• [Exercise]: Line by line, copy out the data below exactly.
*** Block opens ***
(** * Provisioning of the Azure VM backup hook files

    A shallow embedding of [devops/setup_application_consistent_backup_opensource.py]
    and the properties of its file-provisioning behaviour.

    The script talks to the operating system through four library calls
    ([os.makedirs], [open(_, 'w')] with [write], [os.chmod]) and [print].
    The embedding threads an explicit [world] (file system, standard output,
    log of the library calls made) through a small state-and-exception monad
    [Py]; everything the script cannot control (the effective user id, the
    umask, operating-system failures such as a read-only file system) is read
    from an [environment].

    What the model takes for granted: standard output can be written
    ([print] does not fail); a file system holds directories and regular
    files (no devices or FIFOs), each under one name (no hard links); a
    new directory gets the requested mode minus the umask (set-group-ID
    inheritance from the parent is left out).  Symbolic links are added
    in [Linked], where the script is embedded a second time over calls
    that follow them. *)

From Stdlib Require Import ZArith Ascii String List.
From stdpp Require Import gmap strings list fin_maps.

Local Open Scope string_scope.
Local Open Scope list_scope.
Local Open Scope Z_scope.
Local Open Scope stdpp_scope.

(** ** Text helpers *)

Module Text.

(** The double quote and the line feed, which a string literal cannot hold. *)
Definition dq : string := String (ascii_of_nat 34) EmptyString.
Definition nl : string := String (ascii_of_nat 10) EmptyString.

(** A triple-quoted Python literal, given line by line: every line of the
    literal ends with a line feed. *)
Fixpoint unlines (ls : list string) : string :=
  match ls with
  | [] => EmptyString
  | l :: ls' => l +:+ nl +:+ unlines ls'
  end.

Definition digit_char (d : Z) : ascii := ascii_of_nat (48 + Z.to_nat d).

(** Digits of [n] in base [b], most significant first. *)
Fixpoint digits_fuel (fuel : nat) (b n : Z) (acc : string) : string :=
  match fuel with
  | O => acc
  | S fuel' =>
      let acc' := String (digit_char (n mod b)) acc in
      if n / b =? 0 then acc' else digits_fuel fuel' b (n / b) acc'
  end.

Definition digits (b n : Z) : string :=
  digits_fuel (S (Z.to_nat (Z.log2 n))) b n EmptyString.

(** Python's [str] of an [int]. *)
Definition str_int (n : Z) : string :=
  if n <? 0 then "-" +:+ digits 10 (- n) else digits 10 n.

(** Python's built-in [oct]. *)
Definition oct (n : Z) : string :=
  if n <? 0 then "-0o" +:+ digits 8 (- n) else "0o" +:+ digits 8 n.

(** Python's [repr] of a [str] (the characters of a string are the code
    points below 256).  The text is put between single quotes, or between
    double quotes when it holds a single quote and no double quote; the
    quote in use and the backslash are escaped with a backslash, tab, line
    feed and carriage return are written [\t], [\n], [\r], and every other
    character that is not printable is written [\xhh]. *)
Definition hex_digit (n : nat) : ascii :=
  ascii_of_nat (if Nat.ltb n 10 then 48 + n else 87 + n)%nat.

(** [str.isprintable] on one code point below 256: the ASCII control
    characters, DEL, the C1 controls, the no-break space and the soft
    hyphen are not printable. *)
Definition printable (n : nat) : bool :=
  (Nat.leb 32 n && Nat.ltb n 127) || (Nat.leb 161 n && negb (Nat.eqb n 173)).

Fixpoint has_char (n : nat) (s : string) : bool :=
  match s with
  | EmptyString => false
  | String c s' => Nat.eqb (nat_of_ascii c) n || has_char n s'
  end.

Definition escape (quote : nat) (c : ascii) : string :=
  let n := nat_of_ascii c in
  let backslash := ascii_of_nat 92 in
  if Nat.eqb n quote || Nat.eqb n 92 then String backslash (String c EmptyString)
  else if Nat.eqb n 9 then String backslash "t"
  else if Nat.eqb n 10 then String backslash "n"
  else if Nat.eqb n 13 then String backslash "r"
  else if printable n then String c EmptyString
  else String backslash
         (String "x" (String (hex_digit (n / 16)) (String (hex_digit (n mod 16)) EmptyString))).

Fixpoint escape_all (quote : nat) (s : string) : string :=
  match s with
  | EmptyString => EmptyString
  | String c s' => escape quote c +:+ escape_all quote s'
  end.

Definition repr (s : string) : string :=
  let quote := if has_char 39 s && negb (has_char 34 s) then 34%nat else 39%nat in
  String (ascii_of_nat quote)
    (escape_all quote s +:+ String (ascii_of_nat quote) EmptyString).

End Text.

Import Text.

(** ** The [stat] permission bits the script uses *)

Module stat.
Definition S_IRUSR : Z := 256.   (* 0o400 *)
Definition S_IWUSR : Z := 128.   (* 0o200 *)
Definition S_IXUSR : Z := 64.    (* 0o100 *)
Definition S_IRWXU : Z := 448.   (* 0o700 *)
End stat.

(** ** File contents embedded in the script *)

Definition PRE_BACKUP_CONTENT : string :=
  unlines
    [ "#!/bin/bash";
      EmptyString;
      "# Define logging function";
      "log_message() {";
      "    echo " +:+ dq +:+ "[$(date '+%Y-%m-%d %H:%M:%S')] $1" +:+ dq +:+ " | sudo tee -a /var/log/azure-backup.log > /dev/null";
      "}";
      EmptyString;
      "# Pause the application before backup";
      "log_message " +:+ dq +:+ "Pre-backup script started - pausing application" +:+ dq;
      EmptyString;
      "# Example: Stop your application service";
      "# Replace 'your-app-service' with your actual service name";
      "SERVICE_NAME=" +:+ dq +:+ "your-app-service" +:+ dq;
      EmptyString;
      "# Check if the service is running before attempting to stop it";
      "if systemctl is-active --quiet $SERVICE_NAME; then";
      "    sudo systemctl stop $SERVICE_NAME";
      "    if [ $? -eq 0 ]; then";
      "        log_message " +:+ dq +:+ "Successfully stopped $SERVICE_NAME" +:+ dq;
      "    else";
      "        log_message " +:+ dq +:+ "WARNING: Failed to stop $SERVICE_NAME" +:+ dq;
      "        # Continue anyway, as we don't want to fail the backup";
      "    fi";
      "else";
      "    log_message " +:+ dq +:+ "$SERVICE_NAME was not running, nothing to stop" +:+ dq;
      "fi";
      EmptyString;
      "# Additional application-specific commands can be added here";
      "# Examples:";
      "# - Stop database connections";
      "# - Flush application caches";
      "# - Quiesce file systems";
      EmptyString;
      "# Flush any filesystem buffers";
      "sync";
      EmptyString;
      "log_message " +:+ dq +:+ "Pre-backup script completed" +:+ dq;
      "exit 0" ].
*** Block closes ***
• [Response]:
(** * Provisioning of the Azure VM backup hook files

    A shallow embedding of [devops/setup_application_consistent_backup_opensource.py]
    and the properties of its file-provisioning behaviour.

    The script talks to the operating system through four library calls
    ([os.makedirs], [open(_, 'w')] with [write], [os.chmod]) and [print].
    The embedding threads an explicit [world] (file system, standard output,
    log of the library calls made) through a small state-and-exception monad
    [Py]; everything the script cannot control (the effective user id, the
    umask, operating-system failures such as a read-only file system) is read
    from an [environment].

    What the model takes for granted: standard output can be written
    ([print] does not fail); a file system holds directories and regular
    files (no devices or FIFOs), each under one name (no hard links); a
    new directory gets the requested mode minus the umask (set-group-ID
    inheritance from the parent is left out).  Symbolic links are added
    in [Linked], where the script is embedded a second time over calls
    that follow them. *)

From Stdlib Require Import ZArith Ascii String List.
From stdpp Require Import gmap strings list fin_maps.

Local Open Scope string_scope.
Local Open Scope list_scope.
Local Open Scope Z_scope.
Local Open Scope stdpp_scope.

(** ** Text helpers *)

Module Text.

(** The double quote and the line feed, which a string literal cannot hold. *)
Definition dq : string := String (ascii_of_nat 34) EmptyString.
Definition nl : string := String (ascii_of_nat 10) EmptyString.

(** A triple-quoted Python literal, given line by line: every line of the
    literal ends with a line feed. *)
Fixpoint unlines (ls : list string) : string :=
  match ls with
  | [] => EmptyString
  | l :: ls' => l +:+ nl +:+ unlines ls'
  end.

Definition digit_char (d : Z) : ascii := ascii_of_nat (48 + Z.to_nat d).

(** Digits of [n] in base [b], most significant first. *)
Fixpoint digits_fuel (fuel : nat) (b n : Z) (acc : string) : string :=
  match fuel with
  | O => acc
  | S fuel' =>
      let acc' := String (digit_char (n mod b)) acc in
      if n / b =? 0 then acc' else digits_fuel fuel' b (n / b) acc'
  end.

Definition digits (b n : Z) : string :=
  digits_fuel (S (Z.to_nat (Z.log2 n))) b n EmptyString.

(** Python's [str] of an [int]. *)
Definition str_int (n : Z) : string :=
  if n <? 0 then "-" +:+ digits 10 (- n) else digits 10 n.

(** Python's built-in [oct]. *)
Definition oct (n : Z) : string :=
  if n <? 0 then "-0o" +:+ digits 8 (- n) else "0o" +:+ digits 8 n.

(** Python's [repr] of a [str] (the characters of a string are the code
    points below 256).  The text is put between single quotes, or between
    double quotes when it holds a single quote and no double quote; the
    quote in use and the backslash are escaped with a backslash, tab, line
    feed and carriage return are written [\t], [\n], [\r], and every other
    character that is not printable is written [\xhh]. *)
Definition hex_digit (n : nat) : ascii :=
  ascii_of_nat (if Nat.ltb n 10 then 48 + n else 87 + n)%nat.

(** [str.isprintable] on one code point below 256: the ASCII control
    characters, DEL, the C1 controls, the no-break space and the soft
    hyphen are not printable. *)
Definition printable (n : nat) : bool :=
  (Nat.leb 32 n && Nat.ltb n 127) || (Nat.leb 161 n && negb (Nat.eqb n 173)).

Fixpoint has_char (n : nat) (s : string) : bool :=
  match s with
  | EmptyString => false
  | String c s' => Nat.eqb (nat_of_ascii c) n || has_char n s'
  end.

Definition escape (quote : nat) (c : ascii) : string :=
  let n := nat_of_ascii c in
  let backslash := ascii_of_nat 92 in
  if Nat.eqb n quote || Nat.eqb n 92 then String backslash (String c EmptyString)
  else if Nat.eqb n 9 then String backslash "t"
  else if Nat.eqb n 10 then String backslash "n"
  else if Nat.eqb n 13 then String backslash "r"
  else if printable n then String c EmptyString
  else String backslash
         (String "x" (String (hex_digit (n / 16)) (String (hex_digit (n mod 16)) EmptyString))).

Fixpoint escape_all (quote : nat) (s : string) : string :=
  match s with
  | EmptyString => EmptyString
  | String c s' => escape quote c +:+ escape_all quote s'
  end.

Definition repr (s : string) : string :=
  let quote := if has_char 39 s && negb (has_char 34 s) then 34%nat else 39%nat in
  String (ascii_of_nat quote)
    (escape_all quote s +:+ String (ascii_of_nat quote) EmptyString).

End Text.

Import Text.

(** ** The [stat] permission bits the script uses *)

Module stat.
Definition S_IRUSR : Z := 256.   (* 0o400 *)
Definition S_IWUSR : Z := 128.   (* 0o200 *)
Definition S_IXUSR : Z := 64.    (* 0o100 *)
Definition S_IRWXU : Z := 448.   (* 0o700 *)
End stat.

(** ** File contents embedded in the script *)

Definition PRE_BACKUP_CONTENT : string :=
  unlines
    [ "#!/bin/bash";
      EmptyString;
      "# Define logging function";
      "log_message() {";
      "    echo " +:+ dq +:+ "[$(date '+%Y-%m-%d %H:%M:%S')] $1" +:+ dq +:+ " | sudo tee -a /var/log/azure-backup.log > /dev/null";
      "}";
      EmptyString;
      "# Pause the application before backup";
      "log_message " +:+ dq +:+ "Pre-backup script started - pausing application" +:+ dq;
      EmptyString;
      "# Example: Stop your application service";
      "# Replace 'your-app-service' with your actual service name";
      "SERVICE_NAME=" +:+ dq +:+ "your-app-service" +:+ dq;
      EmptyString;
      "# Check if the service is running before attempting to stop it";
      "if systemctl is-active --quiet $SERVICE_NAME; then";
      "    sudo systemctl stop $SERVICE_NAME";
      "    if [ $? -eq 0 ]; then";
      "        log_message " +:+ dq +:+ "Successfully stopped $SERVICE_NAME" +:+ dq;
      "    else";
      "        log_message " +:+ dq +:+ "WARNING: Failed to stop $SERVICE_NAME" +:+ dq;
      "        # Continue anyway, as we don't want to fail the backup";
      "    fi";
      "else";
      "    log_message " +:+ dq +:+ "$SERVICE_NAME was not running, nothing to stop" +:+ dq;
      "fi";
      EmptyString;
      "# Additional application-specific commands can be added here";
      "# Examples:";
      "# - Stop database connections";
      "# - Flush application caches";
      "# - Quiesce file systems";
      EmptyString;
      "# Flush any filesystem buffers";
      "sync";
      EmptyString;
      "log_message " +:+ dq +:+ "Pre-backup script completed" +:+ dq;
      "exit 0" ].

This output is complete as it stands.